What the task asks ▸ From the listing below, reproduce word for word the part that opens with the line containing "split; [by apply map_Forall_insert_2|]." and closes with the line containing "#[local] Instance open_storage"; reproduce nothing else.

** Opening Data extracts block **

(* ===== verification/AnonymousSession.v ===== *)
(** * Anonymous sessions

    src/src/adapters/http/anonymous-session.ts: the sessions that the server issues
    to respondents without an account, one request at a time for a form, kept in
    the tab's metadata between loads and forgotten when the computer is cleared.
    An issue that was under way when its form was cleared is thrown away: each
    form has a generation, and each promise the one it was made in. *)

From S2P Require Import Prelude JsValue Text Async AsyncTokens ResponseAction IdempotencyKey ScopedMetadata DraftKeys DraftBindings EntryGates OidcSession ActionLedger HttpClient.

Record AnonymousSession : Set := {
  sessionId : string; sessionToken : string; session_subjectRef : string; session_formId : string; session_expiresAt : string
}.
#[export] Instance AnonymousSession_eq_dec : EqDecision AnonymousSession.
Proof. solve_decision. Defined.

(** An object of the map of sessions, with the form it was made for; and a promise
    of an issue, with the slot, the form and the generation it was made for. *)
Record SessionSlot : Set := { slot_form : string; slot_session : option AnonymousSession; slot_inFlight : option N }.
Record issue_promise : Set := {
  promise_slot : N; promise_form : string; promise_generation : N; promise_result : option (outcome string AnonymousSession)
}.

Record bridge_state : Set := {
  sessions : gmap string N;
  slots : gmap N SessionSlot;
  generations : gmap string N;
  issues : gmap N issue_promise;
  metadata : gmap string jsv;
  next_slot : N;
  next_issue : N
}.

Inductive bridge_operation : Set :=
  | SessionForForm (formUrl : string) (version : option string) (requireExisting : bool)
  | TokenForDraftKey (key : DraftKey) (requireExisting : bool)
  | TokenForHandoff (handoff : IntakeHandoff) (requireExisting : bool)
  | ClearForForm (formUrl : string) (version : option string) (preserveGrant : bool)
  | Authenticate (opt : IdpOption) (formUrl : string) (version : option string)
  | Revoke (formUrl : string) (version : option string).

Inductive bridge_reply : Set :=
  | SessionReply (session : AnonymousSession)
  | TokenReply (token : option string)
  | ClaimReply (claim : IdentityClaim)
  | Done_.

(** The calls out: validating the form's context, the post of the HTTP client, the
    await of a promise, the turn between a promise and what is chained to it; and,
    within the turn, the time, the identity provider's claim and the settling of
    a caller's promise. *)
Inductive bridge_call : Type → Type :=
  | ValidateFormContext (formUrl : string) (version : option string) : bridge_call unit
  | PostJson (path : string) : bridge_call jsv
  | AwaitIssue (promise : N) : bridge_call AnonymousSession
  | NextTurn : bridge_call unit
  | Now : bridge_call Z
  | SetClaim (claim : option IdentityClaim) : bridge_call unit
  | SettleBridge (op : bridge_operation) (result : outcome string bridge_reply) : bridge_call unit.

Abbreviation prog := (async bridge_state string bridge_call).

(** ** The state *)

Definition with_slots (f : gmap N SessionSlot → gmap N SessionSlot) (c : bridge_state) : bridge_state := {|
  sessions := sessions c; slots := f (slots c); generations := generations c; issues := issues c; metadata := metadata c;
  next_slot := next_slot c; next_issue := next_issue c |}.
Definition with_metadata (m : gmap string jsv) (c : bridge_state) : bridge_state := {|
  sessions := sessions c; slots := slots c; generations := generations c; issues := issues c; metadata := m;
  next_slot := next_slot c; next_issue := next_issue c |}.

Definition generation (formId : string) (c : bridge_state) : N := default 0%N (generations c !! formId).
Definition next_generation (formId : string) (c : bridge_state) : bridge_state := {|
  sessions := sessions c; slots := slots c; generations := <[formId := N.succ (generation formId c)]> (generations c);
  issues := issues c; metadata := metadata c; next_slot := next_slot c; next_issue := next_issue c |}.

Definition new_slot (formId : string) (session : option AnonymousSession) (c : bridge_state) : bridge_state := {|
  sessions := <[formId := next_slot c]> (sessions c);
  slots := <[next_slot c := {| slot_form := formId; slot_session := session; slot_inFlight := None |}]> (slots c);
  generations := generations c; issues := issues c; metadata := metadata c; next_slot := N.succ (next_slot c); next_issue := next_issue c |}.
Definition forget_slot (formId : string) (c : bridge_state) : bridge_state := {|
  sessions := delete formId (sessions c); slots := slots c; generations := generations c; issues := issues c; metadata := metadata c;
  next_slot := next_slot c; next_issue := next_issue c |}.

Definition no_slot : SessionSlot := {| slot_form := ""; slot_session := None; slot_inFlight := None |}.
Definition slot_of (s : N) (c : bridge_state) : SessionSlot := default no_slot (slots c !! s).
(* ===== verification/ReceiptStore.v ===== *)
(** * Receipts of a session

    src/src/verifying-surface/respondent/session-store.ts: the confirmation a
    respondent got, kept for the app, the release and the case it was given for,
    in the browser's session storage or in memory.  Both stores keep one contract,
    a map of checked records. *)

From S2P Require Import Prelude JsValue Text BrowserStorage ResponseAction CohortState.
From Stdlib Require Import Ascii.

(** ** Records *)

Section records.
Context `{!DateParse}.

Definition optional_text (v : jsv) : bool := is_undefined v || is_string v.

Definition isSubmitConfirmation (value : jsv) : bool :=
  isRecord value
  && match prop value "referenceNumber" with JStr s => nonempty s | _ => false end
  && is_one_of (prop value "status") ["accepted"; "queued"; "rejected"]
  && optional_text (prop value "trackingUri")
  && optional_text (prop value "caseUrn").

(** The address of a record. *)
Record receipt_address : Set := { address_app : string; address_release : string; address_case : string }.

Definition assertReceiptRecord (value : jsv) (expected : receipt_address) : outcome string unit :=
  throw_when (negb (isRecord value)) "Receipt session record must be an object." ;;
  throw_when (negb (is_lit (prop value "appId") (address_app expected)) || negb (is_lit (prop value "releaseIdentity") (address_release expected))
              || negb (is_lit (prop value "caseRef") (address_case expected)))
    "Receipt session record identity does not match its storage address." ;;
  throw_when (match prop value "submittedAt" with JStr s => match parse_date s with Some _ => false | None => true end | _ => true end
              || negb (isSubmitConfirmation (prop value "confirmation"))
              || negb (is_lit (prop (prop value "confirmation") "referenceNumber") (address_case expected)))
    "Receipt session record is malformed.".

(** The shallow copies that are frozen. *)
Definition freezeReceiptRecord (record : jsv) : jsv := JObj (obj_set (props_of record) "confirmation" (JObj (props_of (prop record "confirmation")))).

Definition parseReceiptRecord (value : jsv) (expected : receipt_address) : option jsv :=
  match assertReceiptRecord value expected with Returns _ => Some (freezeReceiptRecord value) | Throws _ => None end.

Definition STORAGE_PREFIX : string := "formspec-web:respondent-receipt:v1".
Definition storageKey (a : receipt_address) : string :=
  STORAGE_PREFIX +:+ ":" +:+ encodeURIComponent (address_app a) +:+ ":" +:+ encodeURIComponent (address_release a) +:+ ":"
    +:+ encodeURIComponent (address_case a).

(** The address in a typed record. *)
Definition address_of (record : jsv) : receipt_address := {|
  address_app := text_of (prop record "appId"); address_release := text_of (prop record "releaseIdentity");
  address_case := text_of (prop record "caseRef") |}.

Definition receiptRecordFromConfirmation (appId releaseIdentity : string) (confirmation : jsv) (submittedAt : string) : outcome string jsv :=
  let referenceNumber := prop confirmation "referenceNumber" in
  let given k := if truthy (prop confirmation k) then [(k, prop confirmation k)] else [] in
  let record := JObj [
    ("appId", JStr appId); ("releaseIdentity", JStr releaseIdentity); ("caseRef", referenceNumber); ("submittedAt", JStr submittedAt);
    ("confirmation", JObj ([("referenceNumber", referenceNumber); ("status", prop confirmation "status")] ++ given "trackingUri" ++ given "caseUrn"))] in
  assertReceiptRecord record {| address_app := appId; address_release := releaseIdentity; address_case := text_of referenceNumber |} ;;
  Returns (freezeReceiptRecord record).

(** ** The stores *)

Inductive write_result : Set := StoredReceipt | UnavailableReceipt.

Section browser.
Context `{!JsonText, !StoragePolicy}.

Definition browser_receipt_read (a : receipt_address) (m : gmap string string) : option jsv :=
  if negb (readable m (storageKey a)) then None else
  match m !! storageKey a with
  | None => None
  | Some raw => value ← parse_json raw; parseReceiptRecord value a
  end.

Definition browser_receipt_write (record : jsv) (m : gmap string string) : write_result * gmap string string :=
  match assertReceiptRecord record (address_of record) with
  | Throws _ => (UnavailableReceipt, m)
  | Returns _ =>
      let key := storageKey (address_of record) in
      if writable m key (stringify record) then (StoredReceipt, <[key := stringify record]> m) else (UnavailableReceipt, m)
  end.
End browser.

Definition memory_receipt_read (a : receipt_address) (m : gmap string jsv) : option jsv := m !! storageKey a.

Definition memory_receipt_write (record : jsv) (m : gmap string jsv) : outcome string write_result * gmap string jsv :=
  match assertReceiptRecord record (address_of record) with
  | Throws e => (Throws e, m)
  | Returns _ => (Returns StoredReceipt, <[storageKey (address_of record) := freezeReceiptRecord record]> m)
  end.

(** [createMemoryRespondentReceiptSessionStore(seed)] *)
Definition memory_receipts (seed : list jsv) : outcome string (gmap string jsv) :=
  fold_each (λ m record, let '(o, m') := memory_receipt_write record m in o ;; Returns m') ∅ seed.
End records.

(** * The contract *)

#[export] Instance receipt_address_eq_dec : EqDecision receipt_address.
Proof. solve_decision. Defined.
#[export] Program Instance receipt_address_countable : Countable receipt_address :=
  inj_countable' (λ a, (address_app a, address_release a, address_case a))
    (λ t, {| address_app := t.1.1; address_release := t.1.2; address_case := t.2 |}) _.
Next Obligation. by intros []. Qed.

(** ** Addresses are kept apart *)

Lemma upper_hex_inj d d' : d < 16 → d' < 16 → upper_hex d = upper_hex d' → d = d'.
Proof. intros Hd Hd' E. do 16 (destruct d as [|d]; [do 16 (destruct d' as [|d']; [done|]); lia|]). lia. Qed.

Lemma string_cons_eq a b s t : String a s = String b t → a = b ∧ s = t.
Proof. by intros [= -> ->]. Qed.

Lemma encodeURIComponent_inj s t : encodeURIComponent s = encodeURIComponent t → s = t.
Proof.
  revert t. induction s as [|a s IH]; intros [|b t]; cbn [encodeURIComponent]; [done| | |].
  - by destruct (uri_unreserved b).
  - by destruct (uri_unreserved a).
  - destruct (uri_unreserved a) eqn:Ea, (uri_unreserved b) eqn:Eb.
    + intros [= -> E]. by rewrite (IH t E).
    + intros [= -> E]. by vm_compute in Ea.
    + intros [= <- E]. by vm_compute in Eb.
    + intros [_ [Eh [El E]%string_cons_eq]%string_cons_eq]%string_cons_eq. rewrite (IH t E). f_equal.
      pose proof (nat_ascii_bounded a). pose proof (nat_ascii_bounded b).
      apply upper_hex_inj in Eh; [|apply Nat.Div0.div_lt_upper_bound; lia..]. apply upper_hex_inj in El; [|apply Nat.mod_upper_bound; lia..].
      rewrite <- (ascii_nat_embedding a), <- (ascii_nat_embedding b). f_equal.
      rewrite (Nat.div_mod_eq (nat_of_ascii a) 16), (Nat.div_mod_eq (nat_of_ascii b) 16). congruence.
Qed.

Lemma encodeURIComponent_colon s : has_char ":" (encodeURIComponent s) = false.
Proof.
  induction s as [|a s IH]; [done|]. cbn [encodeURIComponent]. destruct (uri_unreserved a) eqn:Ea; cbn [has_char].
  - rewrite IH, orb_false_r. apply Ascii.eqb_neq. intros ->. by vm_compute in Ea.
  - rewrite IH. cbn [orb]. rewrite orb_false_r. assert (∀ d, d < 16 → Ascii.eqb (upper_hex d) ":" = false) as Hh.
    { intros d Hd. do 16 (destruct d as [|d]; [done|]). lia. }
    pose proof (nat_ascii_bounded a). rewrite !Hh; [done|apply Nat.mod_upper_bound; lia|apply Nat.Div0.div_lt_upper_bound; lia].
Qed.

#[export] Instance storageKey_inj : Inj (=) (=) storageKey.
Proof.
  intros [a r c] [a' r' c'] E. unfold storageKey in E. simpl in E. do 2 apply (inj (String.append _)) in E.
  assert (∀ x y z, x +:+ ":" +:+ y +:+ ":" +:+ z = join_with ":" [x; y; z]) as Hj by done. rewrite !Hj in E.
  apply join_inj in E; [|done|done|by rewrite !Forall_cons, !encodeURIComponent_colon..].
  injection E as Ea Er Ec. apply encodeURIComponent_inj in Ea, Er, Ec. congruence.
Qed.

Section refinement.
Context `{Dates : !DateParse, Json : !JsonText, Laws : !JsonTextLaws, Policy : !StoragePolicy} (base : gmap string string).

(** Reading is never refused; writing may be. *)
Hypothesis (reads : ∀ m k, readable m k = true).
(** What other code keeps in the storage is under other keys. *)
Hypothesis (foreign : ∀ a, base !! storageKey a = None).

(** The contract: records by their addresses. *)
Definition receipt_ok (record : jsv) : Prop := assertReceiptRecord record (address_of record) = Returns () ∧ json_value record = true.
Definition receipts_ok (m : gmap receipt_address jsv) : Prop := map_Forall (λ a record, receipt_ok record ∧ address_of record = a) m.

(** What the stores keep of it. *)
Definition in_memory (m : gmap receipt_address jsv) : gmap string jsv := kmap storageKey m.
Definition in_browser (m : gmap receipt_address jsv) : gmap string string := (stringify <$> in_memory m) ∪ base.

Lemma in_memory_lookup m a : in_memory m !! storageKey a = m !! a.
Proof. apply (lookup_kmap storageKey). Qed.
Lemma in_browser_lookup m a : in_browser m !! storageKey a = stringify <$> m !! a.
Proof. unfold in_browser. rewrite lookup_union, lookup_fmap, in_memory_lookup, foreign. by destruct (m !! a). Qed.
Lemma in_memory_insert m a r : <[storageKey a := r]> (in_memory m) = in_memory (<[a := r]> m).
Proof. symmetry. apply (kmap_insert storageKey). Qed.
Lemma in_browser_insert m a r : <[storageKey a := stringify r]> (in_browser m) = in_browser (<[a := r]> m).
Proof. unfold in_browser. by rewrite insert_union_l, <- fmap_insert, in_memory_insert. Qed.

Lemma obj_set_same o k v : own_get o k = Some v → obj_set o k v = o.
Proof.
  induction o as [|[k' v'] o IH]; simpl; [done|]. destruct (String.eqb_spec k k') as [<-|]; [by intros [= ->]|]. intros E. by rewrite IH.
Qed.

(** A checked record is its own shallow copy. *)
Lemma freeze_checked r a u : assertReceiptRecord r a = Returns u → freezeReceiptRecord r = r.
Proof.
  unfold assertReceiptRecord. rewrite !seq_Returns, !throw_when_Returns. intros (Hr & _ & Hm). apply negb_false_iff in Hr.
  rewrite !orb_false_iff, !negb_false_iff in Hm. destruct Hm as [[_ Hc] _]. unfold isSubmitConfirmation in Hc. rewrite !andb_true_iff in Hc.
  destruct Hc as [[[[Hc _] _] _] _]. apply isRecord_spec in Hr as [o ->]. unfold freezeReceiptRecord. apply isRecord_spec in Hc as [c Hc].
  assert (own_get o "confirmation" = Some (JObj c)) as Ho by (change (prop (JObj o) "confirmation") with (obj_get o "confirmation") in Hc; unfold obj_get in Hc; by destruct (own_get o "confirmation"); simpl in Hc; subst).
  rewrite Hc. simpl. by rewrite obj_set_same.
Qed.

(** C38. Both stores of receipts keep one contract, a map from addresses to checked
    records: they read what was last written under an address and nothing else,
    keep a record exactly if it passes the check, and leave what other code keeps
    alone; where the browser answers [unavailable] for a record that does not
    pass, the memory throws. *)
Theorem receipt_stores_refine m r a : receipts_ok m → json_value r = true →
  browser_receipt_read a (in_browser m) = m !! a ∧
  memory_receipt_read a (in_memory m) = m !! a ∧
  match assertReceiptRecord r (address_of r) with
  | Returns _ =>
      receipts_ok (<[address_of r := r]> m) ∧
      memory_receipt_write r (in_memory m) = (Returns StoredReceipt, in_memory (<[address_of r := r]> m)) ∧
      browser_receipt_write r (in_browser m) =
        if writable (in_browser m) (storageKey (address_of r)) (stringify r)
        then (StoredReceipt, in_browser (<[address_of r := r]> m)) else (UnavailableReceipt, in_browser m)
  | Throws e =>
      memory_receipt_write r (in_memory m) = (Throws e, in_memory m) ∧
      browser_receipt_write r (in_browser m) = (UnavailableReceipt, in_browser m)
  end.
Proof.
  intros Hm Hr. split; [|split; [by apply in_memory_lookup|]].
  - unfold browser_receipt_read. rewrite reads, in_browser_lookup. cbn [negb]. destruct (m !! a) as [w|] eqn:E; simpl; [|done].
    destruct (Hm a w E) as [[Hok Hj] <-]. rewrite parse_stringify by done. simpl. unfold parseReceiptRecord. rewrite Hok. f_equal. by eapply freeze_checked.
  - unfold memory_receipt_write, browser_receipt_write. destruct (assertReceiptRecord r (address_of r)) as [[]|e] eqn:E; [|done].
    split; [by apply map_Forall_insert_2|]. rewrite (freeze_checked _ _ _ E), in_memory_insert. split; [done|]. by rewrite in_browser_insert.
Qed.
End refinement.

(** ** Samples *)

Module ReceiptSample.
#[local] Existing Instance coded_json.
#[local] Existing Instance coded_json_laws.
#[local] Instance open_storage : StoragePolicy := {| readable := λ _ _, true; writable := λ _ _ _, true; removable := λ _ _, true |}.

#[local] Instance dates : DateParse := λ s, if String.eqb s "today" then Some 0%Z else None.
Definition confirmation : jsv := JObj [("referenceNumber", JStr "R"); ("status", JStr "accepted")].
Definition receipt : jsv := JObj [("appId", JStr "a"); ("releaseIdentity", JStr "r"); ("caseRef", JStr "R"); ("submittedAt", JStr "today");
  ("confirmation", confirmation)].

Lemma receipt_made : receiptRecordFromConfirmation "a" "r" confirmation "today" = Returns receipt.
Proof. reflexivity. Qed.

(** The receipt of a confirmation is kept. *)
Lemma receipt_stores_refine_witness :
  let empty := in_browser ∅ (∅ : gmap receipt_address jsv) in
  browser_receipt_write receipt empty = (StoredReceipt, in_browser ∅ {[address_of receipt := receipt]}) ∧
  browser_receipt_read (address_of receipt) (in_browser ∅ {[address_of receipt := receipt]}) = Some receipt.
Proof.
  intros empty. pose proof (receipt_stores_refine (Laws := coded_json_laws) ∅ (λ _ _, eq_refl) (λ _, lookup_empty _)) as Hrefines.
  destruct (Hrefines ∅ receipt (address_of receipt) (map_Forall_empty _) eq_refl) as (_ & _ & Hw).
  assert (assertReceiptRecord receipt (address_of receipt) = Returns ()) as Hok by reflexivity. rewrite Hok in Hw. destruct Hw as (Hkept & _ & Hw).
  split; [exact Hw|]. destruct (Hrefines _ receipt (address_of receipt) Hkept eq_refl) as (Hread & _). etransitivity; [exact Hread|]. apply lookup_insert_eq.
Defined.
End ReceiptSample.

** Closing Data extracts block **

Solution ▸
    split; [by apply map_Forall_insert_2|]. rewrite (freeze_checked _ _ _ E), in_memory_insert. split; [done|]. by rewrite in_browser_insert.
Qed.
End refinement.

(** ** Samples *)

Module ReceiptSample.
#[local] Existing Instance coded_json.
#[local] Existing Instance coded_json_laws.
#[local] Instance open_storage : StoragePolicy := {| readable := λ _ _, true; writable := λ _ _ _, true; removable := λ _ _, true |}.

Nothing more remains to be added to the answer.